PROMPT: List each line of the data in which the string "history" appears.

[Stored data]

(** First loop of [normalize_assignments]: ids are finalized and the
    dependency lists cleaned; returns the final [used_ids] too. *)
Fixpoint finalize_ids (idx : N) (used_ids : gset pystr)
    (l : list assignment) : list assignment * gset pystr :=
  match l with
  | [] => ([], used_ids)
  | inst :: tl =>
      let raw_id := final_id idx used_ids inst in
      let r := finalize_ids (idx + 1) ({[raw_id]} ∪ used_ids) tl in
      (set_id_deps inst raw_id
         (normalize_dependency_list (PList (map PStr (a_deps inst))))
         :: fst r, snd r)
  end.

(** Second loop: edges to the task itself or to unknown ids go. *)
Definition filter_deps (used_ids : gset pystr) (inst : assignment)
  : assignment :=
  let deps :=
    List.filter
      (fun dep => nonempty dep && bool_decide (dep ≠ a_id inst))
      (a_deps inst) in
  set_id_deps inst (a_id inst)
    (List.filter (fun dep => bool_decide (dep ∈ used_ids)) deps).

Definition normalize_assignments (assignments : list assignment)
  : list assignment :=
  let r := finalize_ids 1 ∅ assignments in
  map (filter_deps (snd r)) (fst r).

(** The normalizer as [run] composes it: [normalize_score] (which
    calls [normalize_tasks] and [assign_instruments]) followed by
    [normalize_assignments] on its [instruments]. *)
Definition normalize_plan (score : pydict) (task : pystr)
    (instrument_pool : list pyval) : list assignment :=
  normalize_assignments
    (assign_instruments (normalize_tasks score task) instrument_pool).

(** [fallback_score(task, instruments)], the fields read here. *)
Definition fallback_score (task : pystr) : pydict :=
  [(u "title", PStr (u "分担スコア（フォールバック）"));
   (u "refined_task", PStr task);
   (u "global_notes",
     PStr (u "指揮者のJSON出力が取得できなかったため、同一タスクを分配。"));
   (u "tasks", PList [PStr task])].

End WithText.

(** Sample inputs. *)
Definition sample_score : pydict :=
  [(u "dag",
     PList [PDict [(u "id", PStr (u "a")); (u "task", PStr (u "build"));
                   (u "deps", PList [PStr (u "b"); PStr (u "a"); PStr (u "zz")])];
            PDict [(u "id", PStr (u "a")); (u "task", PStr (u "test"));
                   (u "deps", PStr (u "a"))];
            PStr (u "report")])].

Definition padded_list : list assignment :=
  [mk_assignment (u "violin") (u "build") [] (u " a") [] (u "bag")].

Definition valid_list : list assignment :=
  [mk_assignment (u "violin") (u "build") [] (u "a") [] (u "dag");
   mk_assignment (u "cello") (u "test") [] (u "b") [u "a"] (u "dag")].

End Normalizer.

(* ===================================================================== *)
(** * External processes *)
(* ===================================================================== *)

Module Proc.

(** The exceptions that occur in the modelled code. *)
Inductive exn :=
| TimeoutExpired     (* subprocess.TimeoutExpired *)
| OSError            (* the process could not be spawned *)
| AttributeError
| TypeError.

(** A computation that returns or raises. *)
Inductive result (A : Type) :=
| Ok (a : A)
| Raise (e : exn).
Arguments Ok {A} a.
Arguments Raise {A} e.

#[export] Instance result_ret : MRet result := fun A a => Ok a.

#[export] Instance result_bind : MBind result := fun A B f m =>
  match m with
  | Ok a => f a
  | Raise e => Raise e
  end.

(** What [subprocess.run(..., timeout=t)] does: it returns the completed
    process, or raises when the timeout kills the child or the spawn
    fails. *)
Inductive completion :=
| Completed (stdout stderr : pystr) (returncode : Z)
| Killed                       (* timeout exceeded *)
| SpawnFailed.

Definition subprocess_run (c : completion) : result (pystr * pystr * Z) :=
  match c with
  | Completed out err rc => Ok (out, err, rc)
  | Killed => Raise TimeoutExpired
  | SpawnFailed => Raise OSError
  end.

Inductive cli_type := claude | codex | unknown.

(** [detect_cli_type(cmd_base)] *)
Definition detect_cli_type `{PyText} (cmd_base : list pystr) : cli_type :=
  match cmd_base with
  | [] => unknown
  | _ =>
      let cmd_str := py_lower (join (u " ") cmd_base) in
      if contains (u "claude") cmd_str then claude
      else if contains (u "codex") cmd_str then codex
      else unknown
  end.

End Proc.

(* ===================================================================== *)
(** * Token budget governor *)
(* ===================================================================== *)

Module Governor.
Import Proc.

(** Python floats, as far as the governor uses them. *)
Class PyFloat := {
  pyfloat : Type;
  fzero : pyfloat;                     (* 0.0 *)
  fdiv : Z -> Z -> pyfloat;            (* a / b on ints, b <> 0 *)
  fge : pyfloat -> pyfloat -> bool     (* x >= y *)
}.

(** Exact rationals, for evaluating the model. *)
#[export] Instance exact_float : PyFloat := {|
  pyfloat := Q;
  fzero := 0%Q;
  fdiv := fun a b => (inject_Z a / inject_Z b)%Q;
  fge := fun x y => Qle_bool y x
|}.

Local Open Scope Z_scope.

(** The double nearest to an integer (ties to even), as an integer;
    integers below [2^53] in size are exact.  (Integers of [2^1024] and
    more are not convertible and are outside the model.) *)
Definition round53 (x : Z) : Z :=
  let a := Z.abs x in
  let n := Z.log2 a in
  if n <? 53 then x
  else
    let sh := n - 52 in
    let q := Z.shiftr a sh in
    let r := a - Z.shiftl q sh in
    let half := Z.shiftl 1 (sh - 1) in
    let q' := if (half <? r) || ((r =? half) && Z.odd q) then q + 1 else q in
    Z.sgn x * Z.shiftl q' sh.

(** [int(x * 0.5)] *)
Definition discount (x : Z) : Z := Z.quot (round53 x) 2.

Record usage_entry := mk_usage_entry {
  h_label : pystr;
  h_input : Z;
  h_output : Z;
  h_combined : Z;
  h_cumulative : Z
}.

Section WithFloat.
Context {float : PyFloat}.

(** The dataclass [TokenUsage]; its two callbacks are fixed by [run]
    to [on_warning_once] and [on_compact_once] before the first call. *)
Record TokenUsage := mk_TokenUsage {
  total_input : Z;
  total_output : Z;
  total_combined : Z;
  call_count : Z;
  history : list usage_entry;
  warning_threshold : pyfloat;
  compact_threshold : pyfloat;
  max_tokens : Z
}.

Definition usage_ratio (t : TokenUsage) : pyfloat :=
  if max_tokens t <=? 0 then fzero
  else fdiv (total_combined t) (max_tokens t).

Definition set_totals (t : TokenUsage) (i o c : Z) : TokenUsage :=
  mk_TokenUsage i o c (call_count t) (history t)
    (warning_threshold t) (compact_threshold t) (max_tokens t).

(** One entry of [compact_events.json]. *)
Record compact_event := mk_compact_event {
  ev_attempt : Z;
  ev_results : list (pystr * (cli_type * bool));
  ev_any_success : bool;
  ev_usage_before : Z
}.

(** Lines printed to stderr by the governor. *)
Inductive notice :=
| TokenWarning
| CompactLimitReached (limit : Z)
| CompactStarting (attempt limit : Z)
| CompactDone (name : pystr) (kind : cli_type)
| CompactFailed (name : pystr) (kind : cli_type).

(** The variables [run] closes its callbacks over, with what the
    callbacks write: stderr, the stage of each [status.json] they
    write, and the event log. *)
Record hooks := mk_hooks {
  compact_attempts : Z;
  warning_fired : bool;
  compact_fired : bool;
  stderr : list notice;
  status_stages : list pystr;
  compact_events : list compact_event
}.

Record config := mk_config {
  max_compact_attempts : Z;
  rewriter_cmd : list pystr;
  concertmaster_cmd : list pystr;
  performer_cmd : list pystr
}.

Definition initial_hooks : hooks := mk_hooks 0 false false [] [] [].

Definition initial_tracker (max : Z) (warn compact : pyfloat) : TokenUsage :=
  mk_TokenUsage 0 0 0 0 [] warn compact max.

(** The processes one mitigation cycle runs into: for each role, the
    completions of the first and of the second compact command. *)
Definition compact_env := pystr -> completion * completion.

Definition succeeded (c : completion) : result bool :=
  r ← subprocess_run c; Ok (snd r =? 0).

(** [call_compact_command(cmd_base, run_dir, verbose)]: every
    exception of the subprocess is caught and reported as failure. *)
Definition call_compact_command `{PyText} (cmd_base : list pystr)
    (runs : completion * completion) : bool :=
  match detect_cli_type cmd_base with
  | claude =>
      match succeeded (fst runs) with
      | Ok b => b
      | Raise _ => false
      end
  | codex =>
      match
        (ok1 ← succeeded (fst runs);
         if ok1 : bool then Ok true else succeeded (snd runs)) : result bool
      with
      | Ok b => b
      | Raise _ => false
      end
  | unknown => false
  end.

Definition push_notice (h : hooks) (n : notice) : hooks :=
  mk_hooks (compact_attempts h) (warning_fired h) (compact_fired h)
    (stderr h ++ [n]) (status_stages h) (compact_events h).

(** [on_token_warning(tracker)] *)
Definition on_token_warning (h : hooks) : hooks :=
  mk_hooks (compact_attempts h) (warning_fired h) (compact_fired h)
    (stderr h ++ [TokenWarning])
    (status_stages h ++ [u "token_warning"]) (compact_events h).

(** The [for name, cmd_base in cmd_bases] loop of [on_compact_needed]. *)
Fixpoint compact_all `{PyText} (env : compact_env)
    (cmd_bases : list (pystr * list pystr))
  : list (pystr * (cli_type * bool)) * list notice :=
  match cmd_bases with
  | [] => ([], [])
  | (name, cmd_base) :: tl =>
      let rest := compact_all env tl in
      match detect_cli_type cmd_base with
      | unknown => rest
      | kind =>
          let success := call_compact_command cmd_base (env name) in
          ((name, (kind, success)) :: fst rest,
           (if success then CompactDone name kind
            else CompactFailed name kind) :: snd rest)
      end
  end.

(** [on_compact_needed(tracker)] *)
Definition on_compact_needed `{PyText} (cfg : config) (env : compact_env)
    (t : TokenUsage) (h : hooks) : TokenUsage * hooks :=
  if max_compact_attempts cfg <=? compact_attempts h then
    (t, push_notice h (CompactLimitReached (max_compact_attempts cfg)))
  else
    let attempt := compact_attempts h + 1 in
    let r :=
      compact_all env
        [(u "rewriter", rewriter_cmd cfg);
         (u "concertmaster", concertmaster_cmd cfg);
         (u "performer", performer_cmd cfg)] in
    let any_success := existsb (fun e => snd (snd e)) (fst r) in
    let t' :=
      if any_success
      then
        let c := discount (total_combined t) in
        let i := discount (total_input t) in
        let o := discount (total_output t) in
        set_totals t i o c
      else t in
    (t',
     mk_hooks attempt (warning_fired h) (compact_fired h)
       (stderr h
        ++ [CompactStarting attempt (max_compact_attempts cfg)] ++ snd r)
       (status_stages h)
       (compact_events h
        ++ [mk_compact_event attempt (fst r) any_success
              (total_combined t')])).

SOLUTION:
  history : list usage_entry;
  mk_TokenUsage i o c (call_count t) (history t)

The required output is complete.